Flesh and Bone is a 1993 American neo noir mystery thriller film written and directed by Steve Kloves that stars Meg Ryan, Dennis Quaid and James Caan. Gwyneth Paltrow is featured in an early role, for which she received some praise.

Plot

A family in rural Texas finds a boy, Arlis, who says he is lost. They take him into their home, feed him, and give a place to sleep. But the boy later lets his father, Roy (James Caan), into the house to commit a robbery. When they are discovered, Roy brutally murders the family, which the boy witnesses. The sole survivor is a baby girl.

Time passes, and Arlis (Dennis Quaid) lives a solitary life in which he drives a truckload of goods and novelties to restock vending machines and arcade games in roadside stores and restaurants. Making a stop at a roadhouse where a rowdy party is being held, he spots Kay (Meg Ryan), a woman who pops up out of a cake at the party and then passes out because she's been drinking liquor.

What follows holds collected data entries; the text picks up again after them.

(** A rune's length is decided by its own bytes; those of a longer rune are
    not ASCII. *)
Lemma rune_len_prefix s n : rune_len s = n → n ≠ 0%nat →
  length (firstn n s) = n ∧ (∀ r, rune_len (firstn n s ++ r) = n) ∧
  (n = 1%nat ∧ (∃ a t, s = a :: t ∧ (code a < 128)%nat) ∨
   (2 ≤ n)%nat ∧ Forall (λ a, (128 ≤ code a)%nat) (firstn n s)).
Proof.
  intros H Hn. destruct s as [|a s]; [by subst n|]. unfold rune_len in H.
  destruct (Nat.ltb_spec (code a) 128) as [Ha|Ha].
  { subst n. simpl. split_and!; [done| |left; eauto].
    intros r. destruct (Nat.ltb_spec (code a) 128); [done|lia]. }
  destruct s as [|b s]; [by subst n|].
  destruct (in_range_b 194 223 a && continuation b) eqn:E2.
  { subst n. simpl firstn. split_and!; [done| |right; split; [lia|]].
    - intros r. simpl. destruct (Nat.ltb_spec (code a) 128); [lia|]. by rewrite E2.
    - apply andb_true_iff in E2 as [_ Hb]. unfold continuation, in_range_b in Hb.
      apply andb_true_iff in Hb as [Hb _]. apply Nat.leb_le in Hb. by repeat constructor. }
  destruct s as [|c s]; [by subst n|].
  match type of H with (if ?x then _ else _) = _ => destruct x eqn:E3 end.
  { subst n. simpl firstn. split_and!; [done| |right; split; [lia|]].
    - intros r. simpl. destruct (Nat.ltb_spec (code a) 128); [lia|]. by rewrite E2, E3.
    - unfold continuation, in_range_b in E3. repeat constructor; [lia| |];
        repeat match goal with
        | H : _ && _ = true |- _ => apply andb_true_iff in H as [? ?]
        | H : _ || _ = true |- _ => apply orb_true_iff in H as [?|?]
        | H : (_ <=? _)%nat = true |- _ => apply Nat.leb_le in H
        end; lia. }
  destruct s as [|d s]; [by subst n|].
  match type of H with (if ?x then _ else _) = _ => destruct x eqn:E4 end; [|by subst n].
  subst n. simpl firstn. split_and!; [done| |right; split; [lia|]].
  - intros r. simpl. destruct (Nat.ltb_spec (code a) 128); [lia|]. by rewrite E2, E3, E4.
  - unfold continuation, in_range_b in E4. repeat constructor; [lia| | |];
      repeat match goal with
      | H : _ && _ = true |- _ => apply andb_true_iff in H as [? ?]
      | H : _ || _ = true |- _ => apply orb_true_iff in H as [?|?]
      | H : (_ <=? _)%nat = true |- _ => apply Nat.leb_le in H
      end; lia.
Qed.

(** ** A quoted text is read back *)

Lemma high_plain a : (128 ≤ code a)%nat →
  is_char quote a = false ∧ is_char backslash a = false ∧ (code a <? 32)%nat = false.
Proof. destruct a as [[] [] [] [] [] [] [] []]; vm_compute; intros; (done || lia). Qed.

(** The escaped bytes [out] of a string literal stand for [d]: the scanner
    passes over them, and the decoder yields [d] for them. *)
Definition stands_for (out d : bytes) : Prop :=
  (∀ acc t, scan_string InString (out ++ t) acc = scan_string InString t (rev out ++ acc)) ∧
  ∀ f rest, (length (out ++ rest) ≤ f)%nat →
    ∃ f', (length rest ≤ f')%nat ∧ unquote f (out ++ rest) = d ++ unquote f' rest.

Lemma scan_string_high out : Forall (λ a, (128 ≤ code a)%nat) out → ∀ acc t,
  scan_string InString (out ++ t) acc = scan_string InString t (rev out ++ acc).
Proof.
  induction 1 as [|a out Ha _ IH]; intros acc t; [done|]. cbn [app scan_string].
  destruct (high_plain a Ha) as (-> & -> & ->). rewrite IH. cbn [rev]. by rewrite <- app_assoc.
Qed.

Lemma quote_byte_stands a : (code a < 128)%nat → stands_for (quote_byte a) [a].
Proof.
  intros Ha.
  assert (H : ∀ acc t f rest,
    scan_string InString (quote_byte a ++ t) acc = scan_string InString t (rev (quote_byte a) ++ acc) ∧
    unquote (S f) (quote_byte a ++ rest) = a :: unquote f rest).
  { intros acc t f rest. revert Ha.
    destruct a as [[] [] [] [] [] [] [] []]; vm_compute code; intros Ha; (lia || done). }
  split; [intros; by apply (H acc t 0%nat [])|].
  intros f rest Hf. destruct f as [|f].
  - exfalso. destruct a as [[] [] [] [] [] [] [] []]; vm_compute in Hf; lia.
  - exists f. split; [|by apply (H [] [] f rest)]. rewrite length_app in Hf.
    assert (1 ≤ length (quote_byte a))%nat; [|lia]. clear.
    destruct a as [[] [] [] [] [] [] [] []]; vm_compute; lia.
Qed.

Lemma rune_stands s n : rune_len s = n → (2 ≤ n)%nat → stands_for (firstn n s) (firstn n s).
Proof.
  intros Hn H2. destruct (rune_len_prefix s n Hn) as (Hl & Hr & [[-> _]|[_ Hhigh]]); [lia..|].
  split; [by apply scan_string_high|]. intros f rest Hf. rewrite length_app, Hl in Hf.
  destruct f as [|f]; [lia|]. exists f. split; [lia|].
  destruct (firstn n s) as [|a out] eqn:E; [simpl in Hl; lia|].
  assert (Ha : (128 ≤ code a)%nat) by by apply Forall_inv in Hhigh.
  cbn [app unquote]. destruct (high_plain a Ha) as (_ & -> & _).
  rewrite (app_comm_cons out rest a), Hr. destruct n as [|n]; [lia|].
  rewrite firstn_app, Hl, Nat.sub_diag, firstn_O, app_nil_r, skipn_app, Hl, Nat.sub_diag, skipn_O.
  rewrite (firstn_all2 (a :: out)), (skipn_all2 (a :: out)) by lia. done.
Qed.

Lemma separator_stands c : (code c =? 0xA8)%nat || (code c =? 0xA9)%nat = true →
  stands_for (to_bytes "\u202" ++ [hex_digit (Z.of_nat (code c) mod 16)])
    [ascii_of_nat 0xE2; ascii_of_nat 0x80; c].
Proof.
  intros Hc.
  assert (Hcc : c = ascii_of_nat 0xA8 ∨ c = ascii_of_nat 0xA9).
  { rewrite <- (ascii_nat_embedding c). unfold code in Hc.
    apply orb_true_iff in Hc as [->%Nat.eqb_eq| ->%Nat.eqb_eq]; auto. }
  split; [by destruct Hcc as [-> | ->]|]. intros f rest Hf. destruct f as [|f].
  { simpl in Hf. lia. }
  exists f. split; [rewrite length_app in Hf; simpl in Hf; lia|]. by destruct Hcc as [-> | ->].
Qed.

Lemma quote_rune_stands s out r :
  rune_len s ≠ 0%nat → quote_rune s = (out, r) →
  r = skipn (rune_len s) s ∧ stands_for out (firstn (rune_len s) s) ∧ out ≠ [].
Proof.
  intros Hn. remember (rune_len s) as n eqn:E. symmetry in E.
  destruct (rune_len_prefix s n E Hn) as (Hl & _ & Hshape).
  unfold quote_rune. destruct s as [|a s]; [by subst n|]. rewrite E.
  destruct Hshape as [[-> (a' & t & [= <- <-] & Ha)]|[H2 _]].
  - intros [= <- <-]. split_and!; [done|by apply quote_byte_stands|].
    intros Hnil. destruct a as [[] [] [] [] [] [] [] []]; vm_compute in Hnil; done.
  - destruct n as [|[|n]]; [lia..|]. cbv zeta.
    assert (Hplain : stands_for (firstn (S (S n)) (a :: s)) (firstn (S (S n)) (a :: s)) ∧
                     firstn (S (S n)) (a :: s) ≠ []) by (split; [by apply rune_stands|done]).
    destruct s as [|b [|c s]]; [intros [= <- <-]; tauto..|].
    destruct ((_ && _) && _) eqn:E3; [|intros [= <- <-]; tauto].
    apply andb_true_iff in E3 as [[Ha%Nat.eqb_eq Hb%Nat.eqb_eq]%andb_true_iff Hc].
    assert (Ea : a = ascii_of_nat 0xE2) by (rewrite <- (ascii_nat_embedding a); unfold code in Ha; congruence).
    assert (Eb : b = ascii_of_nat 0x80) by (rewrite <- (ascii_nat_embedding b); unfold code in Hb; congruence).
    assert (Hn3 : S (S n) = 3%nat).
    { rewrite <- E. subst a b. clear -Hc. revert Hc. destruct c as [[] [] [] [] [] [] [] []]; vm_compute; done. }
    rewrite Hn3. intros [= <- <-]. split; [done|]. split; [|done]. subst a b. by apply separator_stands.
Qed.

Lemma stands_nil : stands_for [] [].
Proof. split; [done|]. intros f rest Hf. by exists f. Qed.

Lemma stands_app o1 d1 o2 d2 : stands_for o1 d1 → stands_for o2 d2 → stands_for (o1 ++ o2) (d1 ++ d2).
Proof.
  intros [Hs1 Hu1] [Hs2 Hu2]. split.
  - intros acc t. rewrite <- app_assoc, Hs1, Hs2, rev_app_distr. by rewrite app_assoc.
  - intros f rest Hf. rewrite <- app_assoc in Hf |- *. destruct (Hu1 f _ Hf) as (f1 & Hf1 & ->).
    destruct (Hu2 f1 _ Hf1) as (f2 & Hf2 & ->). exists f2. by rewrite app_assoc.
Qed.

Lemma quote_runes_stands s : utf8 s → ∀ n, (length s ≤ n)%nat → stands_for (quote_runes n s) s.
Proof.
  induction 1 as [|s Hn Hrest IH]; intros n Hlen; [destruct n; apply stands_nil|].
  destruct (rune_len_prefix s _ eq_refl Hn) as (Hl & _). destruct s as [|a s]; [done|].
  destruct n as [|n]; [simpl in Hlen; lia|]. cbn [quote_runes].
  destruct (quote_rune (a :: s)) as [out r] eqn:E.
  destruct (quote_rune_stands _ _ _ Hn E) as (-> & Hout & _).
  assert (H : stands_for (out ++ quote_runes n (skipn (rune_len (a :: s)) (a :: s)))
    (firstn (rune_len (a :: s)) (a :: s) ++ skipn (rune_len (a :: s)) (a :: s))).
  { apply stands_app; [done|]. apply IH. rewrite length_skipn. cbn [List.length] in *. lia. }
  by rewrite firstn_skipn in H.
Qed.

(** What [json.Marshal] writes for a text is scanned back as that text. *)
Lemma quote_string_scan s : text s → ∃ k body,
  quote_string s = quote :: k ∧ scan_string InString k [] = Parsed body [] ∧ unquote_body body = s.
Proof.
  intros Hs. destruct (quote_runes_stands _ Hs (length (to_bytes s)) (Nat.le_refl _)) as [Hscan Hun].
  eexists _, _. split_and!; [reflexivity| |].
  - rewrite Hscan. cbn. rewrite app_nil_r, rev_involutive. reflexivity.
  - unfold unquote_body. specialize (Hun _ [] (Nat.le_refl _)) as (f' & _ & Hf').
    rewrite !app_nil_r in Hf'. rewrite Hf'. destruct f'; simpl; rewrite app_nil_r; apply of_to_bytes.
Qed.

Lemma quote_string_lays d s : text s → Lays d (RStr s) (quote_string s).
Proof. intros (k & body & -> & Hk & <-)%quote_string_scan. by apply lays_str. Qed.

(** ** A number is read back *)

Lemma digit_is n : 0 ≤ n < 10 → is_digit (digit n) = true ∧ digit_val (digit n) = n.
Proof. apply digit_read. Qed.

(** The digits of [n], read after the number [z]. *)
Lemma digits_of_spec fuel : ∀ n acc, 0 ≤ n < 2 ^ Z.of_nat fuel → (0 < fuel)%nat →
  ∃ a ds, digits_of fuel n acc = a :: ds ++ acc ∧ Forall (λ c, is_digit c = true) (a :: ds) ∧
    (0 < n → is_char "0"%char a = false) ∧ (n = 0 → ds = []) ∧
    ∀ z r, int_digits z (a :: ds ++ r) = int_digits (z * 10 ^ Z.of_nat (length (a :: ds)) + n) r.
Proof.
  induction fuel as [|f IH]; intros n acc Hn Hf; [lia|]. cbn [digits_of].
  assert (Hm : 0 ≤ n mod 10 < 10) by (apply Z.mod_pos_bound; lia).
  destruct (digit_is _ Hm) as [Hd Hv]. pose proof (Z.div_mod n 10 ltac:(lia)) as Hdm.
  destruct (Z.eqb_spec (n / 10) 0) as [E|E].
  - exists (digit (n mod 10)), []. split_and!; [done|by repeat constructor| |done|].
    + intros Hpos. apply Ascii.eqb_neq. intros Hz. rewrite <- Hz in Hv.
      change (digit_val "0"%char) with 0 in Hv. lia.
    + intros z r. cbn [app int_digits]. rewrite Hd, Hv. f_equal.
      change (10 ^ Z.of_nat (length [digit (n mod 10)])) with 10. lia.
  - assert (Hdiv : 0 < n / 10) by (pose proof (Z.div_pos n 10); lia).
    assert (Hlt : n / 10 < 2 ^ Z.of_nat f).
    { rewrite Nat2Z.inj_succ, Z.pow_succ_r in Hn by lia. assert (2 * 2 ^ Z.of_nat f ≤ 10 * 2 ^ Z.of_nat f) by (pose proof (Z.pow_pos_nonneg 2 (Z.of_nat f)); lia).
      apply Z.div_lt_upper_bound; lia. }
    destruct f as [|f]; [simpl in Hlt; lia|].
    destruct (IH (n / 10) (digit (n mod 10) :: acc)) as (a & ds & -> & Hds & Hnz & _ & Hread); [lia..|].
    exists a, (ds ++ [digit (n mod 10)]). split_and!.
    + by rewrite <- app_assoc.
    + rewrite app_comm_cons. apply Forall_app. split; [done|by repeat constructor].
    + intros _. by apply Hnz.
    + intros ->. done.
    + intros z r. rewrite <- app_assoc. cbn [app]. rewrite Hread. cbn [int_digits]. rewrite Hd, Hv.
      f_equal. rewrite app_comm_cons, length_app, Nat2Z.inj_add, Z.pow_add_r by lia.
      change (10 ^ Z.of_nat (length [digit (n mod 10)])) with 10. lia.
Qed.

Arlis ends up giving her a ride home, a long drive, while continuing to make his rounds. Upon coming home, Kay sees that her husband Reese has sold the furniture, having lost their money gambling. She packs up her remaining belongings and leaves with Arlis. They spend more time together and grow close.

Meanwhile, a young woman named Ginnie (Gwyneth Paltrow) now travels with a much older Roy. She is a grifter who will pretend to be a mourner in order to steal the jewelry from a dead body at a funeral home. Ginnie brings an injured Roy to his estranged son, Arlis, to tend to his injury.

Passing the house where he grew up, Arlis realizes that Kay was the infant who survived the long-ago murders. Roy figures this out as well. He begins talking about tying up loose ends. It leads to a confrontation, and Arlis shoots Roy dead. Ginnie goes off on her own, and Kay and Arlis go their separate ways.

Cast
 Dennis Quaid as Arlis Sweeney
 Meg Ryan as Kay Davies
 James Caan as Roy Sweeney
 Gwyneth Paltrow as Ginnie
 Scott Wilson as Elliott
 Gail Cronauer as Emma
 John Hawkes as Groom

Location
Principal photography began on October 5, 1992 and completed on December 26, 1992.

It was filmed in Lockhart and Marfa, Texas, as well as at the Mustang Mott store owned by Maxine McCoy, in Westhoff, Texas.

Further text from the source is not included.